“Of course, there will always be those who look only at technique, who ask ‘how’, while others of a more curious nature will ask ‘why’. Personally, I have always preferred inspiration to information.”Man Ray

Paint to camera

Man Ray is the name taken by Emmanuel Radnitzky and was never acknowledged by Man Ray as his given name. He was an American painter turned photographer who lived mostly in Paris. He was active in surrealism and the Dada movement. His early influences included the 291 Gallery of Alfred Stieglitz in New York City. Photography entered into his art when he got a camera to document his artwork.
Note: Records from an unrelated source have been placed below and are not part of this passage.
(** A reference format: the value itself. *)
Inductive ref_bytes := RefGateway (g : Gateway_) | RefRoute (r : Route_) | RefValue (v : Json).
#[export] Instance ref_format : ConfigFormat := {|
  Bytes := ref_bytes;
  ser_gateway g := Ok (RefGateway g);
  de_gateway b := match b with RefGateway g => Ok g | _ => Err "not a gateway" end;
  ser_route r := Ok (RefRoute r);
  de_route b := match b with RefRoute r => Ok r | _ => Err "not a route" end;
  ser_value v := Ok (RefValue v);
  de_value b := match b with RefValue v => Ok v | _ => Err "not a value" end;
|}.
#[export] Instance ref_format_laws : ConfigFormatLaws ref_format.
Proof. split; simpl; [intros ?? _ [= <-]|intros ?? _ [= <-]|intros ?? [= <-]]; done. Qed.

Definition ex_http_route (name : string) : Route_ := RouteHttp (MkSgHttpRoute name None [] [] 1).
Definition ex_gateway : Gateway_ := MkSgGateway "gw" parameters_default [] [].
Definition ex_memory : Memory :=
  MkConfig [("gw", MkItem ex_gateway [("a", ex_http_route "a"); ("b", ex_http_route "b")])] ∅ (Some 9876%Z) observability_default.

(** ** Properties *)

(** A stored plugin configuration is read back with the identity it is stored under
    and a trimmed display name, whichever backend reads it. A value without the mark of
    the format is a bare specification, or, where the backend accepts it and it parses, a
    whole configuration of an older version. *)
Theorem stored_plugin_roundtrip (id : PluginInstanceId) (c : PluginConfig Json) legacy :
  decode_stored_plugin_config id (encode_stored_plugin_config c) legacy =
    Ok (normalize_config (set_config_id id c)) ∧
  ∀ v, json_str_field "_spacegate_format" v ≠ Some PLUGIN_CONFIG_FORMAT →
    decode_stored_plugin_config id v legacy =
    match config_of_json v with
    | Some old => if legacy then Ok (normalize_config (set_config_id id old)) else Ok (config_new id v)
    | None => Ok (config_new id v)
    end.
Proof.
  split.
  - unfold decode_stored_plugin_config, encode_stored_plugin_config.
    rewrite decide_True by reflexivity.
    rewrite config_of_json_stored. simpl. by rewrite normalize_config_idemp.
  - intros v Hv. unfold decode_stored_plugin_config. rewrite decide_False by done.
    destruct legacy, (config_of_json v); reflexivity.
Qed.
From conventional painting, Man Ray became part of the radical anti-art movement Dada. He published two one-issue magazines on Dada, “The Ridgefield Gazook” and “TNT.” He began to create objects and experiment with unique photographic techniques.

“An original is a creation motivated by desire. Any reproduction of an original is motivated by necessity. It is marvelous that we are the only species that creates gratuitous forms. To create is divine, to reproduce is human.” –Man Ray

Man Ray Self Portrait Solarization
Man Ray Self Portrait Solarization

In Paris

During the 20 years between world wars, Man Ray became a pioneering photographer in Paris. He made portraits of notables like Picasso, James Joyce, Gertrude Stein, Salvador Dali, Jean Cocteau and Peggy Guggenheim. There he also photographed African objects from Paul Guillaume and Charles Ratton. These iconic photos included “Noir et Blanche.” Man Ray scholar Wendy Grossman stated,

“no one was more influential in translating the vogue for African art into a Modernist photographic aesthetic than Man Ray.”

Rayograms and solarization

Man Ray made many images by exposing items placed on photo paper to light. This type of picture is known as a photogram. Ray called the “Rayograms” and considered them “pure dadaism.” Solarizations involve re-exposing a partially developed piece of photo paper to a brief burst of light causing some of the tones to reverse. Man Ray along with his lover and assistant Lee Miller reinvented the solarization technique.

Paris to New York and back again

Man Ray left Paris at the beginning of World War II where he met and married Juliet Browner, an experienced artist’s model and dancer who trained with Martha Graham. Their wedding was a double ceremony that also joined artist Max Ernst and Dorothea Tanning. Man Ray had a solo exhibition of his work at the Copley Galleries in Beverly Hills. The range of his art was varied and diverse. After the war, in 1951, Man Ray moved back to Paris with Juliet into a studio near the Luxembourg Gardens. He continued to make art in creative ways across many mediums. His autobiography “Self Portrait” was published in 1963 and republished in 1999.

“It has never been my object to record my dreams, just the determination to realize them.” –Man Ray

Man Ray died of an infection in his lungs in Paris in 1976. Juliet lived until 1999. His work is stored in the Pompidou Center in Paris.